20. Kembali ke Lokasi Pertama

2 1 0
                                    

Dean


Tawa berat itu masih terdengar. Menggema, memenuhi ruangan yang gelap gulita. Bersamaan dengan nadanya yang kian meninggi, rasa takut kembali menyergap Dean dan keempat temannya tanpa ampun. Ruangan yang tidak terlalu luas itu menjadi saksi bagaimana kepanikan dan rasa kalut begitu mengungkung mereka erat.

Adakah siapa pun yang bisa menjelaskan mengapa suara itu mendadak muncul? Penuh penekanan sekaligus ancaman.

Meskipun beberapa menit berlalu, tawa mengerikan itu tidak kunjung menghilang. Kelima remaja yang berdiri melingkar dan saling memunggungi itu mengedarkan pandangan. Mungkin saja ada pengeras suara atau kamera tersembunyi di sekitar mereka. Namun, kegelapan jelas menyulitkan. Pupil membesar pun, tetap tidak membantu sama sekali.

“Siapa itu?” teriak Dean. Onyx telah melebur kembali. Suasana terang yang sempat tercipta karena cahaya Onyx, kini tidak ada lagi.

“Teman-teman, kita harus keluar dari sini!” Sunni berusaha membuka pintu. Meski tidak kelihatan secara langsung, Dean bisa mendengar suara knop pintu digerakkan. Suaranya berisik disertai kepanikan Sunni yang menghebohkan.

“Ada yang enggak beres,” timpal Zeera. Sepertinya cewek itu tengah membantu Sunni.

Perlahan tetapi pasti, suara tawa itu kian menghilang. Menyisakan suasana lengang yang mengimpit mereka dari dalam ruangan yang gelap. Meskipun telah hilang, sisa atmosfer beratnya masih saja terasa. Udara seperti disedot habis. Waktu bergerak melambat. Knop pintu terus saja berusaha dibuka, tetapi tidak membuahkan hasil.

Dean memejam. Pikirannya harus tenang di saat seperti ini. Tidak boleh ikut panik, tidak boleh tergesa-gesa. Bukan apa-apa, dirinya pun merasa takut. Namun, apa yang akan terjadi dengan semua temannya ketika tidak ada yang bisa menenangkan situasi?

“Res, kamu siap?” tanyanya pada Ares. Seperti terkoneksi sebelumnya, Dean merasakan Ares mengangguk mantap. Cahaya temaram mendadak muncul dari celah-celah bambu. Hal itu sukses membuat Dean mendesah lega. Setidaknya, ada sedikit cahaya.

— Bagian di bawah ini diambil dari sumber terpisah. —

(** * Subnet bulk import of the mreg command-line client

    A shallow embedding of [Subnet.opt_import] (src/commands.py) and the
    properties of its reconciliation engine: parsing of the import file,
    the delete/create/update plan, the safety checks and the order of the
    remote calls. *)

From Stdlib Require Import ZArith Lia Ascii String.
From Stdlib Require SpecFloat.
From stdpp Require Import gmap strings list pretty.

Open Scope Z_scope.

(** ** Python strings

    A [string] is a sequence of characters, each one of the 256 code points
    of [ascii]; the model covers text whose code points are below 256. *)

Module PyStr.

(** [str.isspace] on one character (also the class [\s] of [re]): the
    code points 9-13, 28-32, 0x85 and 0xA0. *)
Definition isspace (c : ascii) : bool :=
  let n := nat_of_ascii c in
  ((9 <=? n) && (n <=? 13) || (28 <=? n) && (n <=? 32)
   || (n =? 133) || (n =? 160))%nat.

(** [str.isdigit] restricted to one character below 256 (class [\d]). *)
Definition isdigit (c : ascii) : bool :=
  let n := nat_of_ascii c in ((48 <=? n) && (n <=? 57))%nat.

Fixpoint lstrip (s : string) : string :=
  match s with
  | String c s' => if isspace c then lstrip s' else s
  | EmptyString => EmptyString
  end.

Fixpoint rstrip (s : string) : string :=
  match s with
  | String c s' =>
      match rstrip s' with
      | EmptyString => if isspace c then EmptyString else String c EmptyString
      | r => String c r
      end
  | EmptyString => EmptyString
  end.

(** [s.strip()] *)
Definition strip (s : string) : string := rstrip (lstrip s).

(** [s.split(sep)] for a one-character separator: never the empty list. *)
Fixpoint split (sep : ascii) (s : string) : list string :=
  match s with
  | EmptyString => [EmptyString]
  | String c s' =>
      if decide (c = sep) then EmptyString :: split sep s'
      else match split sep s' with
           | h :: t => String c h :: t
           | [] => [String c EmptyString]
           end
  end.
(** * Further properties *)

(** ** Lookups in the ABI cache *)

Lemma cache_find_None n idx :
  cache_find n idx = None ↔ n ∉ account <$> idx.
Proof.
  unfold cache_find. induction idx as [|x rest IH]; simpl.
  - split; [intros _ Hin; by apply elem_of_nil in Hin|done].
  - destruct (N.eqb_spec (account x) n) as [Hx|Hx].
    + split; [done|]. intros Hnot. exfalso. apply Hnot. rewrite Hx. left.
    + rewrite IH. split.
      * intros Hnot Hin. apply elem_of_cons in Hin as [Hin|Hin]; [congruence|done].
      * intros Hnot Hin. apply Hnot. by right.
Qed.

Lemma cache_find_link n e idx :
  account e = n → cache_find n idx = None → cache_find n (link e idx) = Some e.
Proof.
  intros He. unfold cache_find. induction idx as [|x rest IH]; simpl; intros Hmiss.
  - by rewrite He, N.eqb_refl.
  - destruct (account x =? n)%N eqn:Hx; [done|].
    destruct (last_accessed e <? last_accessed x); simpl.
    + by rewrite He, N.eqb_refl.
    + rewrite Hx. by apply IH.
Qed.

Lemma cache_find_app_miss n l1 l2 :
  cache_find n l1 = None → cache_find n (l1 ++ l2) = cache_find n l2.
Proof.
  unfold cache_find. induction l1 as [|x rest IH]; simpl; [done|].
  destruct (account x =? n)%N; [done|]. apply IH.
Qed.

Lemma cache_find_modify n t before idx x :
  by_account_unique (before ++ idx) →
  cache_find n before = None → cache_find n idx = Some x →
  cache_find n (cache_modify n t before idx) = Some (touch t x).
Proof.
  revert before. induction idx as [|y after IH]; intros before Hu Hb Hf; [done|].
  simpl. unfold cache_find in Hf. simpl in Hf.
  destruct (account y =? n)%N eqn:Hy.
  - injection Hf as ->. apply N.eqb_eq in Hy.
    assert (Hafter : cache_find n after = None).
    { apply cache_find_None. intros Hin. unfold by_account_unique in Hu.
      rewrite fmap_app, fmap_cons in Hu. apply NoDup_app in Hu as (_ & _ & Hu).
      apply NoDup_cons in Hu as [Hu _]. by rewrite Hy in Hu. }
    destruct (_ && _).
    + rewrite cache_find_app_miss by done. unfold cache_find. simpl.
      by rewrite Hy, N.eqb_refl.
    + apply cache_find_link; [done|]. by rewrite cache_find_app_miss.
  - apply IH.
    + by rewrite <- app_assoc.
    + rewrite cache_find_app_miss by done. unfold cache_find. simpl. by rewrite Hy.
    + done.
Qed.

Lemma cache_find_purged c n idx :
  cache_find n idx = None → cache_find n (purged c idx) = None.
Proof.
  unfold purged. destruct (_ <? _)%nat; [done|].
  destruct idx as [|x rest]; [done|]. unfold cache_find. simpl.
  by destruct (account x =? n)%N.
Qed.

Section Lookups.

Context `{Env} (cfg : config).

“Teman-teman, minggir!” Jika Ares sudah memberi perintah, tidak ada yang bisa membantah. Ketiga cewek yang semula berkumpul di pintu masuk sambil berusaha membukanya, seketika bergerak menjauh. Dean dan Ares merasa lebih leluasa bergerak.

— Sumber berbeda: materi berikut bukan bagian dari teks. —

#[global] Instance stm_ret {S E} : MRet (stm S E) := fun A a s => (s, Ok a).
#[global] Instance stm_bind {S E} : MBind (stm S E) := fun A B k m s =>
  match m s with
  | (s', Ok a) => k a s'
  | (s', Err e) => (s', Err e)
  | (s', Panic msg) => (s', Panic msg)
  | (s', OutOfFuel) => (s', OutOfFuel)
  end.

Definition get_state {S E} : stm S E S := fun s => (s, Ok s).
Definition put_state {S E} (s' : S) : stm S E unit := fun _ => (s', Ok tt).
Definition modify {S E} (f : S -> S) : stm S E unit := fun s => (f s, Ok tt).
Definition lift {S E A} (m : res E A) : stm S E A := fun s => (s, m).
Definition throw {S E A} (e : E) : stm S E A := fun s => (s, Err e).

(** Run a method of a component of the state. *)
Definition zoom {S T E A} (get : S -> T) (set : T -> S -> S) (m : stm T E A) : stm S E A :=
  fun s => let '(t', r) := m (get s) in (set t' s, r).

(** ** Machine integers: [u64] and [usize] are [N] with the bound written out. *)
Definition u64_max : N := 18446744073709551615%N.
Definition u64_ok (n : N) : Prop := (n <= u64_max)%N.
Definition saturating_add (a b : N) : N := N.min (a + b) u64_max.
Definition saturating_sub (a b : N) : N := (a - b)%N.
Definition u64_wrap (n : N) : N := (n mod 18446744073709551616)%N.

(** [a + b] on [u64]: a debug build panics on overflow, a release build wraps. *)
Definition u64_add {E} (overflow_checks : bool) (a b : N) : res E N :=
  if (a + b <=? u64_max)%N then Ok (a + b)%N
  else if overflow_checks then Panic "attempt to add with overflow"
  else Ok (u64_wrap (a + b)).
(** [a - b] likewise. *)
Definition u64_sub {E} (overflow_checks : bool) (a b : N) : res E N :=
  if (b <=? a)%N then Ok (a - b)%N
  else if overflow_checks then Panic "attempt to subtract with overflow"
  else Ok (u64_wrap (a + u64_max + 1 - b)).

(** [n as i64] of a [u64], and [a + b] on [i64]. *)
Definition i64_wrap (z : Z) : Z := ((z + 2 ^ 63) mod 2 ^ 64 - 2 ^ 63)%Z.
Definition i64_of_u64 (n : N) : Z := i64_wrap (Z.of_N n).
Definition i64_ok (z : Z) : Prop := (- 2 ^ 63 <= z < 2 ^ 63)%Z.
Definition i64_add {E} (overflow_checks : bool) (a b : Z) : res E Z :=
  if ((- 2 ^ 63 <=? a + b) && (a + b <? 2 ^ 63))%Z then Ok (a + b)%Z
  else if overflow_checks then Panic "attempt to add with overflow"
  else Ok (i64_wrap (a + b)).

(** ** Strings

    A Rust [String] or byte vector is the list of its bytes. *)
Abbreviation bytes := string (only parsing).

Definition str_starts_with (p s : string) : bool := String.prefix p s.

Fixpoint str_contains (p s : string) : bool :=
  String.prefix p s ||
  match s with
  | EmptyString => false
  | String _ s' => str_contains p s'
  end.

Fixpoint str_repeat (n : nat) (s : string) : string :=
  match n with
  | O => EmptyString
  | S n' => String.append s (str_repeat n' s)
  end.

Definition str_len (s : string) : N := N.of_nat (String.length s).

(** [n.to_string()] and [s.parse::<u64>()]. *)
Definition u64_to_string (n : N) : string := NilZero.string_of_uint (N.to_uint n).

Definition parse_digits (s : string) : option N :=
  N.of_uint <$> NilZero.uint_of_string s.

Definition parse_uint (max : N) (s : string) : option N :=
  let digits := match s with
                | String "+"%char s' => s'
                | _ => s
                end in
  n ← parse_digits digits; if (n <=? max)%N then Some n else None.

Definition parse_u64 : string -> option N := parse_uint u64_max.

(** UTF-8 validity of a byte string ([String::from_utf8]). *)
Definition utf8_cont (c : ascii) : bool :=
  let n := N_of_ascii c in (128 <=? n)%N && (n <=? 191)%N.

Definition byte_in (lo hi : N) (c : ascii) : bool :=
  let n := N_of_ascii c in (lo <=? n)%N && (n <=? hi)%N.

Fixpoint utf8_valid (s : string) : bool :=
  match s with
  | EmptyString => true
  | String c s1 =>
      if byte_in 0 127 c then utf8_valid s1
      else
        match s1 with
        | EmptyString => false
        | String c1 s2 =>
            if byte_in 194 223 c then utf8_cont c1 && utf8_valid s2
            else
              match s2 with
              | EmptyString => false
              | String c2 s3 =>
                  if byte_in 224 224 c then byte_in 160 191 c1 && utf8_cont c2 && utf8_valid s3
                  else if byte_in 225 236 c || byte_in 238 239 c then
                    utf8_cont c1 && utf8_cont c2 && utf8_valid s3
                  else if byte_in 237 237 c then byte_in 128 159 c1 && utf8_cont c2 && utf8_valid s3
                  else
                    match s3 with
                    | EmptyString => false
                    | String c3 s4 =>
                        if byte_in 240 240 c then
                          byte_in 144 191 c1 && utf8_cont c2 && utf8_cont c3 && utf8_valid s4
                        else if byte_in 241 243 c then
                          utf8_cont c1 && utf8_cont c2 && utf8_cont c3 && utf8_valid s4
                        else if byte_in 244 244 c then
                          byte_in 128 143 c1 && utf8_cont c2 && utf8_cont c3 && utf8_valid s4
                        else false
                    end
              end
        end
  end.

Definition from_utf8 (b : bytes) : option string := if utf8_valid b then Some b else None.

Definition join (sep : string) (l : list string) : string := String.concat sep l.

(** ** Lemmas and automation shared by every component *)

(** Case analysis on a [stm] or [res] computation that is known to have
    succeeded, failed or panicked. *)
Lemma stm_bind_ok {S E A B} (m : stm S E A) (k : A -> stm S E B) s s' b :
  (m ≫= k) s = (s', Ok b) <-> exists s1 a, m s = (s1, Ok a) /\ k a s1 = (s', Ok b).
Proof.
  unfold mbind, stm_bind. destruct (m s) as [s1 r]. split.
  - destruct r; intros H; try discriminate. by exists s1, a.
  - by intros (? & ? & [= -> ->] & H).
Qed.

Lemma stm_bind_eq {S E A B} (m : stm S E A) (k : A -> stm S E B) s s1 a :
  m s = (s1, Ok a) -> (m ≫= k) s = k a s1.
Proof. unfold mbind, stm_bind. by intros ->. Qed.

Lemma stm_bind_err {S E A B} (m : stm S E A) (k : A -> stm S E B) s s1 e :
  m s = (s1, Err e) -> (m ≫= k) s = (s1, Err e).
Proof. unfold mbind, stm_bind. by intros ->. Qed.

Lemma stm_bind_panic {S E A B} (m : stm S E A) (k : A -> stm S E B) s s1 t :
  m s = (s1, Panic t) -> (m ≫= k) s = (s1, Panic t).
Proof. unfold mbind, stm_bind. by intros ->. Qed.

Lemma res_bind_ok {E A B} (m : res E A) (k : A -> res E B) b :
  (m ≫= k) = Ok b <-> exists a, m = Ok a /\ k a = Ok b.
Proof.
  split.
  - destruct m; intros H; try discriminate. by exists a.
  - by intros (? & -> & H).
Qed.

(** Destruct every [match] of the goal, innermost scrutinee first. *)
Ltac break_match :=
  match goal with
  | |- context [match ?x with _ => _ end] =>
      lazymatch x with
      | context [match _ with _ => _ end] => fail
      | _ => destruct x eqn:?
      end
  end.
Ltac break_match_in H :=
  match type of H with
  | context [match ?x with _ => _ end] =>
      lazymatch x with
      | context [match _ with _ => _ end] => fail
      | _ => destruct x eqn:?
      end
  end.

(** Prove an equation by running its left-hand side in the virtual machine. *)
Ltac evaluate := lazymatch goal with |- _ = ?y => vm_cast_no_check (eq_refl y) end.

Create HintDb covm.
Create Rewrite HintDb covm_eq.

(** *** Decimal strings *)
Lemma digits_string_head d s : NilZero.string_of_uint d = s ->
  match s with String c _ => (48 <= N_of_ascii c <= 57)%N | EmptyString => False end.
Proof. intros <-. destruct d; cbn; lia. Qed.

Lemma parse_digits_u64_to_string n : parse_digits (u64_to_string n) = Some n.
Proof.
  unfold parse_digits, u64_to_string. rewrite NilZero.usu.
  - cbn. f_equal. apply DecimalN.Unsigned.of_to.
  - destruct n as [|p]; [done|]. cbn. apply DecimalPos.Unsigned.to_uint_nonnil.
Qed.

Lemma parse_uint_digits max s :
  match s with String c _ => (48 <= N_of_ascii c <= 57)%N | EmptyString => False end ->
  parse_uint max s = (n ← parse_digits s; if (n <=? max)%N then Some n else None).
Proof.
  unfold parse_uint. destruct s as [|c s]; [done|]. intros Hc.
  destruct (decide (c = "+"%char)) as [->|Hne]; [cbn in Hc; lia|].
  destruct c as [[] [] [] [] [] [] [] []]; try reflexivity; by destruct Hne.
Qed.

(** Printing a [u64] and parsing it back. *)
Lemma parse_u64_to_string n : u64_ok n -> parse_u64 (u64_to_string n) = Some n.
Proof.
  intros Hn. unfold parse_u64.
  rewrite parse_uint_digits by (by eapply digits_string_head).
  rewrite parse_digits_u64_to_string. cbn.
  by rewrite (proj2 (N.leb_le _ _) Hn).
Qed.
#[export] Hint Resolve parse_u64_to_string : covm.

Lemma parse_uint_u64_to_string max n :
  parse_uint max (u64_to_string n) = if (n <=? max)%N then Some n else None.
Proof.
  rewrite parse_uint_digits by (by eapply digits_string_head).
  by rewrite parse_digits_u64_to_string.
Qed.

Lemma parse_uint_le max s n : parse_uint max s = Some n -> (n <= max)%N.
Proof.
  unfold parse_uint. intros (d & _ & Hd)%bind_Some.
  case_match eqn:Hle; simplify_eq. by apply N.leb_le in Hle.
Qed.
Lemma parse_u64_le s n : parse_u64 s = Some n -> u64_ok n.
Proof. apply parse_uint_le. Qed.

Lemma utf8_valid_digit c s :
  (N_of_ascii c <= 127)%N -> utf8_valid (String c s) = utf8_valid s.
Proof.
  intros Hc. cbn. unfold byte_in at 1.
  replace (0 <=? N_of_ascii c)%N with true by (symmetry; apply N.leb_le; lia).
  by replace (N_of_ascii c <=? 127)%N with true by (symmetry; apply N.leb_le; lia).
Qed.

Lemma utf8_valid_digits d : utf8_valid (NilEmpty.string_of_uint d) = true.
Proof. induction d; [done|..]; cbn [NilEmpty.string_of_uint]; by rewrite utf8_valid_digit. Qed.

Lemma utf8_valid_u64_to_string n : utf8_valid (u64_to_string n) = true.
Proof.
  unfold u64_to_string. destruct (N.to_uint n) eqn:Hd; [done|..];
    cbn [NilZero.string_of_uint]; apply utf8_valid_digits || idtac.
  all: rewrite utf8_valid_digit by done; apply utf8_valid_digits.
Qed.
#[export] Hint Resolve utf8_valid_u64_to_string : covm.

Lemma from_utf8_u64_to_string n : from_utf8 (u64_to_string n) = Some (u64_to_string n).
Proof. unfold from_utf8. by rewrite utf8_valid_u64_to_string. Qed.

(** *** Strings *)

(** Valid texts concatenate. *)
Lemma utf8_valid_app a b : utf8_valid a = true -> utf8_valid (String.append a b) = utf8_valid b.
Proof.
  remember (String.length a) as n eqn:Hn. assert (Hle : String.length a <= n) by lia. clear Hn.
  revert a Hle. induction n as [|n IH]; intros a Hle Ha.
  { destruct a; [reflexivity|cbn in Hle; lia]. }
  destruct a as [|c a]; [reflexivity|]. cbn [String.length] in Hle.
  change (String.append (String c a) b) with (String c (String.append a b)).
  cbn [utf8_valid] in Ha |- *.
  destruct (byte_in 0 127 c); [apply IH; [lia|done]|].
  destruct a as [|c1 a]; [done|]. cbn [String.length] in Hle.
  change (String.append (String c1 a) b) with (String c1 (String.append a b)). cbv iota beta.
  destruct (byte_in 194 223 c).
  { apply andb_true_iff in Ha as [-> Ha]. apply IH; [lia|done]. }
  destruct a as [|c2 a]; [done|]. cbn [String.length] in Hle.
  change (String.append (String c2 a) b) with (String c2 (String.append a b)). cbv iota beta.
  do 3 (match goal with
        | |- context [if ?x then _ else _] => destruct x;
          [apply andb_true_iff in Ha as [-> Ha]; apply IH; [lia|done]|]
        end).
  destruct a as [|c3 a]; [done|]. cbn [String.length] in Hle.
  change (String.append (String c3 a) b) with (String c3 (String.append a b)). cbv iota beta.
  do 3 (match goal with
        | |- context [if ?x then _ else _] => destruct x;
          [apply andb_true_iff in Ha as [-> Ha]; apply IH; [lia|done]|]
        end).
  done.
Qed.

Lemma str_app_cons x (a b : string) : String.append (String x a) b = String x (String.append a b).
Proof. reflexivity. Qed.

Lemma str_app_assoc (a b c : string) :
  String.append (String.append a b) c = String.append a (String.append b c).
Proof. induction a as [|x a IH]; [reflexivity|]. exact (f_equal (String x) IH). Qed.

Lemma str_app_inj_l (p a b : string) : String.append p a = String.append p b -> a = b.
Proof.
  induction p as [|x p IH]; [exact id|]. rewrite !str_app_cons. intros [= H]. by apply IH.
Qed.

Lemma str_app_nil_r (a : string) : String.append a EmptyString = a.
Proof. induction a as [|x a IH]; [reflexivity|]. exact (f_equal (String x) IH). Qed.

Lemma str_starts_with_app (p s : string) : str_starts_with p (String.append p s) = true.
Proof.
  unfold str_starts_with. induction p as [|c p IH]; [by destruct s|].
  rewrite str_app_cons. cbn [String.prefix]. by destruct (ascii_dec c c).
Qed.

Lemma str_starts_with_inv (p s : string) :
  str_starts_with p s = true -> exists r, s = String.append p r.
Proof.
  revert s. induction p as [|c p IH]; intros s H; [by exists s|].
  destruct s as [|d s]; [done|]. cbn in H. destruct (Ascii.ascii_dec c d) as [->|]; [|done].
  destruct (IH s H) as [r ->]. by exists r.
Qed.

“Dalam hitungan ketiga, kamu siap?” Kali ini, Ares yang bertanya.

“Seratus persen,” balas Dean.

Sebelum mengeksekusi apa yang hendak kedua cowok itu lakukan, mereka menarik napas panjang. Dean berhitung, suaranya keras sekali. Tepat pada hitungan ketiga, Dean dan Ares sama-sama mendobrak pintunya. Semula menggunakan bahu, tetapi gagal.

“Terus, Res!”

Mereka mencoba lagi. Menggunakan bahu, berkali-kali. Puncaknya, ketika Dean menendang pintu itu dan Ares menggunakan bahu yang belum pernah digunakan, pintu akhirnya terbuka. Buru-buru mereka keluar, melompat turun dari rumah bambu, dan bernapas lega.